As it turned out, Melissa and I know our daughter pretty well--she did read all of Goblet of Fire, but not without some terrors. At about 10pm that night, she came out into the living room, scared but putting up a brave front: she couldn't bear to put down the book (she'd gotten to the final climactic encounter with the resurrected Voldemort), but was almost paralyzed by what she was reading. I took her into our room, and read the rest of the chapter to her, with her hugging my side. Then I talked to her until she fell asleep. It was a sweet reminder of the our experience the previous year, but probably my last one. She's off into the wide world of literature on her own now, and losing that closeness was inevitable. We haven't let her read Order of Phoenix yet, but I wouldn't be surprised if she does so by Christmas; when she does, she'll encounter new terrors and wonders, and I suspect this time she won't need me at all. (Good girl, he says with a sniff.)

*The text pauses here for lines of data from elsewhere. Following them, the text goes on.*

(* ===== verification/Interceptor.v ===== *)
(** * Tokens and the request interceptor (src/src/relayer/auth/interceptor.rs)

    Claims travel in a JWT as text and whole seconds; every call of the packet service passes
    through an interceptor that takes the token from the authorization header, verifies it,
    and leaves the public key it names in the request's extensions.  The crates jwt, chrono
    and the header values of tonic are behind the interfaces [Jwt], [Chrono] and
    [MetadataText]. *)

From S2P Require Import Prelude Bytes Protos Grpc Challenges.

Local Open Scope Z_scope.

(** ** chrono

    A [NaiveDateTime] is its distance from the epoch in nanoseconds.  [chrono_add] is
    [DateTime + Duration], which panics out of range. *)

Class Chrono := {
  chrono_timestamp : Z -> Z;
  chrono_from_timestamp : Z -> option Z;
  chrono_add : Z -> Z -> outcome Z;
}.

(** The end of the year 9999, well within the range of the crate. *)
Definition CHRONO_MAX_SECS : Z := 253402300799.

Class ChronoLaws `{!Chrono} := {
  timestamp_floor t : chrono_timestamp t = t / NANOS;
  from_timestamp_range s : 0 <= s <= CHRONO_MAX_SECS ->
    chrono_from_timestamp s = Some (s * NANOS);
  chrono_add_range t d : 0 <= t -> 0 <= d -> t + d <= CHRONO_MAX_SECS * NANOS ->
    chrono_add t d = Returns (t + d);
}.

Definition in_chrono_range (t : Z) : Prop := 0 <= t <= CHRONO_MAX_SECS * NANOS.

(** ** Claims on the wire *)

Record DeSerClaims := {
  de_client_ip : string;
  de_client_pubkey : string;
  expires_at_unix_ts : Z;
}.

Section claims.
Context `{!AddrText} `{!Chrono}.

(** [impl From<Claims> for DeSerClaims]. *)
Definition DeSerClaims_from (claims : Claims) : DeSerClaims := {|
  de_client_ip := ip_to_string (client_ip claims);
  de_client_pubkey := pubkey_to_string (client_pubkey claims);
  expires_at_unix_ts := chrono_timestamp (claims_expires_at_utc claims);
|}.

(** [impl From<&DeSerClaims> for Claims]: each field is unwrapped. *)
Definition Claims_from (d : DeSerClaims) : outcome Claims :=
  let! ip := unwrap (ip_from_str (de_client_ip d)) in
  let! pubkey := unwrap (pubkey_from_str (de_client_pubkey d)) in
  let! expires := unwrap (chrono_from_timestamp (expires_at_unix_ts d)) in
  Returns {| client_ip := ip; client_pubkey := pubkey; claims_expires_at_utc := expires |}.

End claims.

(** ** JWT *)

Inductive AlgorithmType :=
| Hs256 | Hs384 | Hs512 | Rs256 | Rs384 | Rs512 | Es256 | Es384 | Es512 | Ps256 | Ps384 | Ps512
| AlgNone.

#[export] Instance AlgorithmType_eq_dec : EqDecision AlgorithmType.
Proof. solve_decision. Defined.

(** [jwt_sign] is [Token::new(header, claims).sign_with_key(key)], [None] when it fails;
    [jwt_verify] is [verify_with_key], with the algorithm of the token's header. *)
Class Jwt (SK VK : Type) := {
  jwt_pair : SK -> VK -> Prop;
  jwt_key_alg : VK -> AlgorithmType;
  jwt_sign : SK -> AlgorithmType -> DeSerClaims -> option string;
  jwt_verify : VK -> string -> option (AlgorithmType * DeSerClaims);
}.

Definition visible_ascii (b : byte) : bool := (33 <=? u8_val b) && (u8_val b <=? 126).
Lemma cap_inv_step self limit st st' :
  (1 <= limit)%nat -> auth_step self limit st st' -> cap_inv limit st -> cap_inv limit st'.
Proof.
  intros Hlim Hst (bs & Hbs & Hlive & Hsz). unfold cap_inv.
  destruct Hst as [tm q ts c Hlt|tm q ts i c p s p' q' Hi Hs Hp|tm q ts t' Ht|tm q ts clk t' Hclk Ht Ht'];
    simpl in *.
  - exists (bs ++ [false]). split_and!.
    + apply Forall2_app; [done|]. constructor; [|constructor]. split; [apply handle_push_ok | done].
    + pose proof (live_app ts (c, handle self c)). lia.
    + unfold granted in *. rewrite List.filter_app, app_nil_r. done.
  - destruct (Forall2_lookup_l _ _ _ _ _ Hbs Hi) as (b & Hb & Hok & _). simpl in Hok.
    assert (Hfin : finished p = false) by (by destruct p).
    pose proof (live_insert ts i _ (c, p') Hi Hfin) as Hl'.
    destruct (prog_step_push _ _ _ _ _ _ _ Hp Hok) as [[Hok' Hs']|[(Hok' & -> & Hs')|(-> & Hok' & Hs')]];
      destruct (permissions_insert _ _ i c _ _ Hbs Hok') as (b' & Hb' & Hbs');
      exists (<[i := b']> bs); (split; [exact Hbs'|]; split; [lia|]);
      pose proof (granted_insert _ _ _ b' Hb) as Hg';
      pose proof (granted_live _ _ Hbs') as Hgl; simpl in *; lia.
  - by exists bs.
  - exists bs. split_and!; try done.
    pose proof (map_subseteq_size _ _ (remove_all_expired_subseteq clk q Hclk)). lia.
Qed.

Lemma cap_inv_reachable self limit st :
  (1 <= limit)%nat -> auth_reachable self limit st -> cap_inv limit st.
Proof.
  intros Hlim [t Hr]. revert st Hr. refine (rtc_ind_r _ _ _ _); [|intros st st' _ Hst IH].
  - exists []. simpl. rewrite contents_default, map_size_empty. unfold granted, live. simpl.
    split_and!; [constructor | lia | lia].
  - by eapply cap_inv_step.
Qed.

End service_lemmas.

(** ** The handlers alone *)

Section run_lemmas.
Context `{!AddrText} `{!Chrono} {SK VK : Type} `{!Jwt SK VK} {PK SIG : Type} `{!Ed25519 PK SIG}.
Context `{!Ed25519Laws PK SIG} {V : Type} `{!ValidatorAuther V} {Q : Type} `{!Kpq Q} `{!KpqLaws Q}.
Implicit Types self : AuthServiceImpl V SK VK.

(** The caller of [req] may have the tokens [resp] for the challenge [c] pending in [q]. *)
Definition redeems self (q : Q) (req : Request GenerateAuthTokensRequest) (ip : IpAddr)
    (resp : GenerateAuthTokensResponse) : Prop :=
  exists c, kpq_contents q !! ip = Some c /\ proves_possession req ip c /\ tokens_for self c resp.
Lemma grows_bind {A B} ps (m : Io A) (k : A -> Io B) :
  io_grows ps m -> (forall a, io_grows ps (k a)) -> io_grows ps (m ≫= k).
Proof.
  intros Hm Hk fs r fs'. unfold mbind, Io_bind. destruct (m fs) as [[a|e] fs1] eqn:E.
  - intros He. eapply grown_trans; [by eapply Hm | by eapply Hk].
  - intros [= _ <-]. by eapply Hm.
Qed.

Lemma grows_pure {A} ps (f : Fs -> result A panic) : io_grows ps (fun fs => (f fs, fs)).
Proof. intros fs r fs' [= _ <-]. apply grown_refl. Qed.

Lemma grows_unwrap {A} ps (op : Fs -> result A string * Fs) msg :
  (forall fs, grown ps fs (op fs).2) -> io_grows ps (unwrap_or_panic op msg).
Proof.
  intros Ho fs r fs'. unfold unwrap_or_panic. specialize (Ho fs).
  destruct (op fs) as [[a|e] fs1]; by intros [= _ <-].
Qed.

Lemma set_node_grown p n fs : grown [p] fs (set_node p n fs).
Proof. intros q Hq. left. simpl. rewrite lookup_insert_ne; [done|]. set_solver. Qed.

Section lemmas.
Context (env : FsEnv).

(** Directories are made at prefixes only. *)
Lemma create_dir_all_grown abs rcomps fs :
  grown [] fs (create_dir_all env abs rcomps fs).2 /\
  forall q, (length rcomps < length q.2)%nat -> nodes (create_dir_all env abs rcomps fs).2 !! q = nodes fs !! q.
Proof.
  revert fs; induction rcomps as [|c rest IH]; intros fs; [split; [apply grown_refl | done]|].
  cbn [create_dir_all]. set (p := (abs, reverse (c :: rest))).
  destruct (nodes fs !! p) as [[]|] eqn:Hp; try (split; [apply grown_refl | done]).
  destruct (is_file (abs, reverse rest) fs); [split; [apply grown_refl | done]|].
  destruct (IH fs) as [Hg Hl]. destruct (create_dir_all env abs rest fs) as [[[]|e] fs1] eqn:E; simpl in *.
  - assert (length p.2 = S (length rest)) as Hlen by (unfold p; simpl; by rewrite length_reverse).
    destruct (fe_mkdir env p); simpl; (split; [|intros q Hq; try (apply Hl; lia)]).
    + done.
    + intros q Hq. simpl. destruct (decide (q = p)) as [->|Hne].
      * right. by rewrite lookup_insert_eq.
      * rewrite lookup_insert_ne by done. by apply Hg.
    + rewrite lookup_insert_ne; [apply Hl; lia|]. intros ->. lia.
  - split; [done|]. intros q Hq. apply Hl. lia.
Qed.

Lemma parent_shorter p d : parent p = Some d -> length p.2 = S (length d.2).
Proof.
  unfold parent. destruct (reverse p.2) as [|c rest] eqn:E; [done|]. intros [= <-]. simpl.
  rewrite length_reverse. apply (f_equal length) in E. by rewrite length_reverse in E.
Qed.

Lemma ensure_parent_dir_grows p : io_grows [] (ensure_parent_dir env p).
Proof.
  unfold ensure_parent_dir. destruct (parent p) as [d|]; [|apply grows_pure].
  case_bool_decide; [apply grows_pure|]. apply grows_unwrap. intros fs. apply create_dir_all_grown.
Qed.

2) Pope Benedict's condemnation of the Harry Potter books made "The Daily Show" last night, so I suppose most anyone who cares has heard about it by now. Given my own religious commitments, the pronouncements of this pontiff, as much as I respected his predecessor, don't weigh on me authoritatively. Plus, to be frank, going off what little I know about how large organizations respond to cultural events, I dare say that if Pope Benedict could demonstrate to me that he, personally, has in fact read so much as a single word of any of the Harry Potter books, much less Rowling's whole oeuvre, I'd eat my hat. (Or better, his.) This news event has a lot more to do with the agenda of crusaders like Michael O'Brien than anything else.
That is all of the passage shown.